China’s Defense Ministry announced last Thursday that China and Russia will carry out joint naval exercises in the South China Sea. The two countries are united in their dissatisfaction “with the current Western-derived notion of international order”. Considering Russia’s record of deepening ties with states that have tense relations with Washington, news of closer military cooperation comes as no surprise. However, theorizing about a rising Russia-China axis strong enough to reshape geopolitics is still premature though both countries will play into this role for its deterrent value.
Russia and China have conducted mil-mil exercises before, but these stand out because they are being held in the South China Sea. On China’s part, the drills are likely a response to the international tribunal’s rejection of China’s maritime claims, as well as THAAD deployment to South Korea. Russia is also an outspoken critique of US nuclear expansion at its borders and sees merit in emphasizing the point with the help of an influential world power. Besides, Russian engagement lends to its Asian-Pacific pivot after fallout with the West. In a time of economic and diplomatic uncertainty, it is crucial for Putin to maintain that Russia has powerful connections in the global community. The assertion that one of them could be Xi Jinping seems plausible as, like Russia, China does not shy away from tactical intimidation.
However, the Russia-China relationship is far from reciprocal and trusting. China has structured all agreements with Russia to retain the upper hand. In an effort to mitigate the negative impact of sanctions, Putin signed a series of deals with Beijing, including a:
- $400 billion contract to export 1,000 cubic meters of gas to China
- Rental of Russian land in Siberia to Chinese firms at a cost of 250 rubles (less than $5) per hectare per year
- Promise of Chinese investment of $20 billion into Russia’s infrastructure.

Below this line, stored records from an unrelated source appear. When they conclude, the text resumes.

#[global] Instance toy_laws : PeerKeysLaws toy.
Proof. split; [by intros k b [= <-]|by eexists]. Qed.

Definition keys (n : nat) : byte := match n with O => x11 | _ => x22 end.

(** The first start of a node, and a later one that could draw another key. *)
Definition fresh_disk : fs := MkFs "/home/u" [] ∅ [] [] keys 0.
Definition started : fs := (interp os getIdentity fresh_disk).1.
Definition restarted : fs := MkFs "/home/u" (fs_dirs started) (fs_files started) [] [] keys 1.

Lemma identity_is_kept_witness :
  exists s3, interp os getIdentity restarted =
      (s3, Ok (x11, ed25519.MkPrivateKey (Some (repeat x11 64)))) /\
    fs_home s3 = "/home/u"%string /\ fs_files s3 = fs_files restarted.
Proof.
  apply (identity_is_kept fresh_disk started x11 (ed25519.MkPrivateKey (Some (repeat x11 64))) restarted);
    vm_compute; reflexivity.
Defined.

Definition out_of_entropy : error := ErrNew "reading random bytes".
Definition interrupted : fs :=
  MkFs "/home/u" [] ∅ [] [None; None; None; None; Some out_of_entropy] keys 0.

Lemma interrupted_identity_is_unusable_witness :
  exists s', interp os getIdentity interrupted = (s', Err out_of_entropy) /\
    forall s2, key_file s2 = key_file s' -> fs_faults s2 = [] ->
      exists s3 err', interp os getIdentity s2 = (s3, Err err') /\ fs_files s3 = fs_files s2.
Proof.
  apply (interrupted_identity_is_unusable interrupted out_of_entropy); vm_compute; reflexivity.
Defined.

Definition unreadable : fs :=
  MkFs "/home/u" (fs_dirs started) (fs_files started) [] [None; None; Some (ErrNew "too many open files")] keys 1.

Example unreadable_identity_example :
  exists s', interp os getIdentity unreadable =
      (s', Ok (x22, ed25519.MkPrivateKey (Some (repeat x22 64)))) /\ key_file s' = Some [x08; x22].
Proof.
  apply (unreadable_identity_is_replaced unreadable [x08; x11] (ErrNew "too many open files") x22
    [x08; x22] (repeat x22 64)); vm_compute; reflexivity.
Qed.
End ToyKeys.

These figures demonstrate a willingness to sell gas and lease land at significantly reduced prices, while foreign direct investment will extend Chinese influence over Russia. Essentially, China took advantage of Russia’s failing economy. The impression of teaming up with Russia to counter American power is, again, done exclusively in China’s national interest. Following Beijing’s pragmatic pattern, if push comes to shove, China is unlikely to sacrifice its top trading partner, the US. In the long-run, strengthening ties with the Kremlin on the off chance that US-China relations do deteriorate creates a rainy-day backup plan.
There is another strong moderating variable in the China-Russia equation: Vietnam. Incentivized not just economically, but for security reasons, Southeast Asian states are making some alliance choices of their own. There is growing tension between China and Vietnam over claims in the South China Sea. Russia is Vietnam’s key trading partner, ironically supplying the arms that will help Vietnam withstand Chinese coercion. To protect this arrangement, Russia has been hesitant to openly side with China during the Philippines versus China international arbitration.
However, Russia might be pushed to take the risk; the US’s 2016 decision to lift its arms embargo on Vietnam as part of Obama’s Asia-Pacific Rebalance has no doubt left Russia with the suspicion that its interests in Asia are being challenged by the US as well. While the US needs to show leadership, accusations of micromanagement in conflict regions hinders resolution. These criticisms can be softened if the US puts more faith in world institutions and strives to collectively address the South China Sea dispute. A good start is ratifying the Law of the Sea Treaty.